Abstract-Process, voltage and temperature variations are on the rise with technology scaling. Nano-scale technology requires huge design margins to ensure reliable operation. Worst case design margining consumes significant amount of circuits and systems resources. In-situ error detection or correction is an alternative method for cost effective variation tolerance. However, existing in-situ error detection and correction circuits are power and area hungry since they use speculative error management, which gives less power savings at higher error rates. This paper proposes an error resilience technique utilizing available slack in the design. The proposed method uses a clock stretching circuit to relax timing margins on selected critical paths that has sufficient consecutive stage slack. We also propose a power optimization method which reshapes the critical path logic proportionate to the consecutive stage slack. Experimental results show that the proposed method achieves the power and area savings of 40% and 8% respectively compared to the worst case design approach. When compared to the TIMBER error resilience approach, the proposed method saves power more than 74% and area more than 13% at design time.
INTRODUCTION
Process inaccuracies are getting worse with technology scaling [1] , [2] . Dynamic variations are on the rise with more devices packed into one chip. We need huge design margins in nanometer technology nodes. Wearables and Internet of Things (IOT) demand energy efficient design. They confine the devices to operate in sub threshold or near threshold regions. Delay variations tend to be exponential in these regions which increase design margins [3] . Margins are inserted at the expense of chip resources. If we use traditional Worst Case Design (WCD) margins, the overheads will be huge. We need new Variation Tolerant Design (VTD) techniques [4] that improve chip reliability with less delay, power and area overheads as shown in Fig. 1 .
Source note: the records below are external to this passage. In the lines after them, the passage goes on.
(** X1.  acquireLock always returns, for every behaviour of the file
    system: it never throws, hands out none or the handle, leaves the token
    cache and the browser alone, and is back less than 500 ms after its
    deadline; a call whose timeout is not positive returns none without
    touching the file system. *)
Theorem acquireLock_returns_in_time (E : Env) (timeout : Z) (w : World) :
  let r := acquireLock E timeout w in
  (exists o, fst r = Ok o /\ is_lock_handle E o)
  /\ cacheFile (snd r) = cacheFile w
  /\ contextOpen (snd r) = contextOpen w
  /\ now w <= now (snd r)
  /\ now (snd r) - now w < Z.max timeout 0 + 500
  /\ (fst r = Ok None -> timeout <= now (snd r) - now w)
  /\ (timeout <= 0 ->
      r = (Ok None, log_event w (EvCall (CallAcquireLock timeout)))).
Proof.
  cbv zeta.
  pose proof (acquireLock_result E timeout w) as Hres.
  pose proof (@acquireLock_handle E timeout w) as Hh.
  destruct (acquireLock_clock E timeout w) as [Hc [Hx [_ [Hle Hup]]]].
  split; [ | split; [ exact Hc | split; [ exact Hx | split; [ exact Hle | split; [ exact Hup | split ] ] ] ] ].
  - destruct (acquireLock E timeout w) as [[o|e|] w']; try contradiction.
    exists o. split; [ reflexivity | ]. apply Hh. reflexivity.
  - intros Hnone.
    destruct (acquireLock E timeout w) as [[[h|]|e|] w']; try discriminate.
    simpl. tauto.
  - intros Hle0. unfold acquireLock, bind, emit, Date_now.
    assert (Hcond : forall t, (t - t <? timeout) = false)
      by (intros t; apply Z.ltb_ge; lia).
    destruct (acquireLock_fuel timeout); simpl; unfold bind, Date_now; simpl;
      rewrite Hcond; reflexivity.
Qed.
(** * Cross-store conversation search: the route handler of
    [src/app/api/search/route.ts], embedded in Rocq.

    The handler reads JSON documents out of SQLite stores and walks them
    with dynamically typed JavaScript.  The embedding keeps that shape:
    JSON documents are values of an untyped [value] type, property access
    and method calls may throw, and [try]/[catch] blocks are explicit.
    The pure parts of the command palette that calls the handler (the
    component [GlobalSearch]) are embedded beside it.

    Modelling conventions
    - JavaScript strings are [string]s of 8-bit characters; [toLowerCase]
      and [trim] act on the ASCII letters and ASCII white space.
    - JavaScript numbers are integers ([Z]): lengths, indices and epoch
      timestamps.  [NaN] is written [None] where it can arise.
    - [JSON.parse], [Date.parse] and the string-to-number conversion are
      parameters of the development (section variables).
    - Plain objects used as dictionaries ([Record<string, T>]) are [gmap]s;
      properties inherited from [Object.prototype] are not modelled. *)

From Stdlib Require Import ZArith Ascii String List Bool Lia Sorted.
From stdpp Require Import base option list strings gmap pretty.

Local Open Scope Z_scope.
Local Set Warnings "-register-all".

(** ** JavaScript values and exceptions *)

Module JS.

(** A JSON document after [JSON.parse], plus [undefined]. An object keeps
    its properties in the order in which JavaScript enumerates them;
    [JSON.parse] yields distinct keys. *)
Inductive value : Type :=
| VUndef
| VNull
| VBool (b : bool)
| VNum (n : Z)
| VStr (s : string)
| VArr (items : list value)
| VObj (props : list (string * value)).

(** The result of running code that may throw. *)
Inductive outcome (A : Type) : Type :=
| Ret (a : A)
| Throw.
Arguments Ret {A} a.
Arguments Throw {A}.

Definition bind {A B : Type} (m : outcome A) (k : A → outcome B) : outcome B :=
  match m with
  | Ret a => k a
  | Throw => Throw
  end.

(** [try { m } catch { h }] *)
Definition try_catch {A : Type} (m : outcome A) (h : A) : A :=
  match m with
  | Ret a => a
  | Throw => h
  end.

Declare Scope js_scope.
Delimit Scope js_scope with js.
Notation "'let*' x ':=' m 'in' k" := (bind m (fun x => k))
  (at level 10, x name, m at level 100, k at level 200) : js_scope.
Local Open Scope js_scope.

(** *** Strings *)

Definition lower_char (c : ascii) : ascii :=
  let n := nat_of_ascii c in
  if (65 <=? n)%nat && (n <=? 90)%nat then ascii_of_nat (n + 32) else c.

(** [s.toLowerCase()] *)
Fixpoint toLowerCase (s : string) : string :=
  match s with
  | EmptyString => EmptyString
  | String c s' => String (lower_char c) (toLowerCase s')
  end.

(** [s.startsWith(p)] *)
Fixpoint startsWith (s p : string) : bool :=
  match p, s with
  | EmptyString, _ => true
  | String _ _, EmptyString => false
  | String a p', String b s' => if Ascii.eqb a b then startsWith s' p' else false
  end.

(** [s.indexOf(sub)]: the first position at which [sub] occurs, or [-1]. *)
Fixpoint indexOf (s sub : string) : Z :=
  if startsWith s sub then 0
  else match s with
       | EmptyString => -1
       | String _ s' => let r := indexOf s' sub in if r <? 0 then -1 else 1 + r
       end.

(** [s.includes(sub)] *)
Fixpoint includes (s sub : string) : bool :=
  startsWith s sub ||
  match s with
  | EmptyString => false
  | String _ s' => includes s' sub
  end.

Fixpoint drop_chars (n : nat) (s : string) : string :=
  match n, s with
  | O, _ => s
  | S _, EmptyString => EmptyString
  | S n', String _ s' => drop_chars n' s'
  end.

Fixpoint take_chars (n : nat) (s : string) : string :=
  match n, s with
  | O, _ => EmptyString
  | S _, EmptyString => EmptyString
  | S n', String c s' => String c (take_chars n' s')
  end.

(** [s.slice(start, end)], with JavaScript's treatment of negative and
    out-of-range indices. *)
Definition slice (s : string) (start stop : Z) : string :=
  let len := Z.of_nat (String.length s) in
  let from := if start <? 0 then Z.max (len + start) 0 else Z.min start len in
  let to := if stop <? 0 then Z.max (len + stop) 0 else Z.min stop len in
  take_chars (Z.to_nat (to - from)) (drop_chars (Z.to_nat from) s).

(** [s.substring(start, end)]: negative indices count as 0 and the two
    indices are swapped when out of order. *)
Definition substring (s : string) (start stop : Z) : string :=
  let len := Z.of_nat (String.length s) in
  let a := Z.min (Z.max start 0) len in
  let b := Z.min (Z.max stop 0) len in
  take_chars (Z.to_nat (Z.max a b - Z.min a b)) (drop_chars (Z.to_nat (Z.min a b)) s).

(** [s.replace(pat, rep)] with a string pattern: only the first occurrence
    is replaced. *)
Fixpoint replace (s pat rep : string) : string :=
  if startsWith s pat then rep +:+ drop_chars (String.length pat) s
  else match s with
       | EmptyString => EmptyString
       | String c s' => String c (replace s' pat rep)
       end.

(** [s.split(sep)] for a one-character separator; never the empty list. *)
Fixpoint split (sep : ascii) (s : string) : list string :=
  match s with
  | EmptyString => [EmptyString]
  | String c s' =>
      if Ascii.eqb c sep then EmptyString :: split sep s'
      else match split sep s' with
           | [] => [String c EmptyString]
           | w :: ws => String c w :: ws
           end
  end.

Fixpoint trimStart (s : string) : string :=
  match s with
  | EmptyString => EmptyString
  | String c s' => if Ascii.is_space c then trimStart s' else s
  end.

Fixpoint rev_string (acc s : string) : string :=
  match s with
  | EmptyString => acc
  | String c s' => rev_string (String c acc) s'
  end.

(** [s.trim()] *)
Definition trim (s : string) : string :=
  rev_string EmptyString (trimStart (rev_string EmptyString (trimStart s))).

Definition nonEmpty (s : string) : bool :=
  match s with
  | EmptyString => false
  | String _ _ => true
  end.

(** [arr.pop()] on a freshly built array: its last element, [undefined]
    ([None]) when the array is empty. *)
Definition pop {A : Type} (l : list A) : option A := last l.

(** *** Dynamic typing *)

(** [ToBoolean] *)
Definition truthy (v : value) : bool :=
  match v with
  | VUndef | VNull => false
  | VBool b => b
  | VNum n => negb (n =? 0)
  | VStr s => nonEmpty s
  | VArr _ | VObj _ => true
  end.

(** [a || b] *)
Definition or_else (a b : value) : value := if truthy a then a else b.

Fixpoint assoc (k : string) (props : list (string * value)) : value :=
  match props with
  | [] => VUndef
  | (k', v) :: rest => if String.eqb k k' then v else assoc k rest
  end.

(** [v.k] for the property names the handler reads: reading a property of
    [undefined] or [null] throws; strings and arrays have a [length];
    any other missing property is [undefined]. *)
Definition getp (v : value) (k : string) : outcome value :=
  match v with
  | VUndef | VNull => Throw
  | VObj props => Ret (assoc k props)
  | VStr s => Ret (if String.eqb k "length" then VNum (Z.of_nat (String.length s)) else VUndef)
  | VArr items => Ret (if String.eqb k "length" then VNum (Z.of_nat (length items)) else VUndef)
  | VBool _ | VNum _ => Ret VUndef
  end.

Definition isArray (v : value) : bool :=
  match v with
  | VArr _ => true
  | _ => false
  end.

(** The elements of an array; used after [Array.isArray(v)]. *)
Definition items_of (v : value) : list value :=
  match v with
  | VArr items => items
  | _ => []
  end.

(** [typeof v === 'object'] *)
Definition typeof_object (v : value) : bool :=
  match v with
  | VNull | VArr _ | VObj _ => true
  | _ => false
  end.

Fixpoint chars (s : string) : list value :=
  match s with
  | EmptyString => []
  | String c s' => VStr (String c EmptyString) :: chars s'
  end.

(** The elements visited by [for (const x of v)]: arrays and strings are
    iterable, anything else throws. *)
Definition iterate (v : value) : outcome (list value) :=
  match v with
  | VArr items => Ret items
  | VStr s => Ret (chars s)
  | _ => Throw
  end.

Fixpoint join (sep : string) (l : list string) : string :=
  match l with
  | [] => EmptyString
  | [s] => s
  | s :: rest => s +:+ sep +:+ join sep rest
  end.

(** [ToString]: what string concatenation, template literals and property
    keys make of a value. *)
Fixpoint ToString (v : value) : string :=
  match v with
  | VUndef => "undefined"
  | VNull => "null"
  | VBool b => if b then "true" else "false"
  | VNum n => pretty n
  | VStr s => s
  | VArr items =>
      join "," (map (fun x => match x with
                              | VUndef | VNull => EmptyString
                              | _ => ToString x
                              end) items)
  | VObj _ => "[object Object]"
  end.

(** A method of [String.prototype] called on a value: only a string has
    it; on any other JSON value the call throws. *)
Definition as_string (v : value) : outcome string :=
  match v with
  | VStr s => Ret s
  | _ => Throw
  end.

Definition seq_keys (n : nat) : list string := map (fun i : nat => pretty i) (seq 0 n).

(** [Object.keys(v)] of a truthy value. *)
Definition Object_keys (v : value) : list string :=
  match v with
  | VObj props => map fst props
  | VArr items => seq_keys (length items)
  | VStr s => seq_keys (String.length s)
  | _ => []
  end.

(** [a === b] for two values that are not the same object: primitives
    are compared by value, and two distinct arrays or objects are never
    identical. *)
Definition strict_equals (a b : value) : bool :=
  match a, b with
  | VUndef, VUndef => true
  | VNull, VNull => true
  | VBool x, VBool y => Bool.eqb x y
  | VNum x, VNum y => x =? y
  | VStr x, VStr y => String.eqb x y
  | _, _ => false
  end.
In-situ error detection and correction is an alternative to WCD which uses error detection flip-flops and error correction architecture in the design. This allow Better than Worst Case (BTWC) design [5] , [6] to tune the operating point of the chip. The efficiency of these error resilience techniques depends on the number of resilient elements used, circuit level complexity, activation rate of critical paths and architectural overheads for error correction and/or error propagation. These factors should be optimized so that the overheads will not exceed the savings obtained. Fig. 2 shows the typical blocks in an error resilient architecture and the overheads involved. A normal flip-flop has master latch, slave latch and a clock buffer with a total transistor count approximately equal to 24. A typical error resilient architecture [7] , [18] adds another 42 transistors into the circuit which results in considerable area and power overhead as shown in Table I .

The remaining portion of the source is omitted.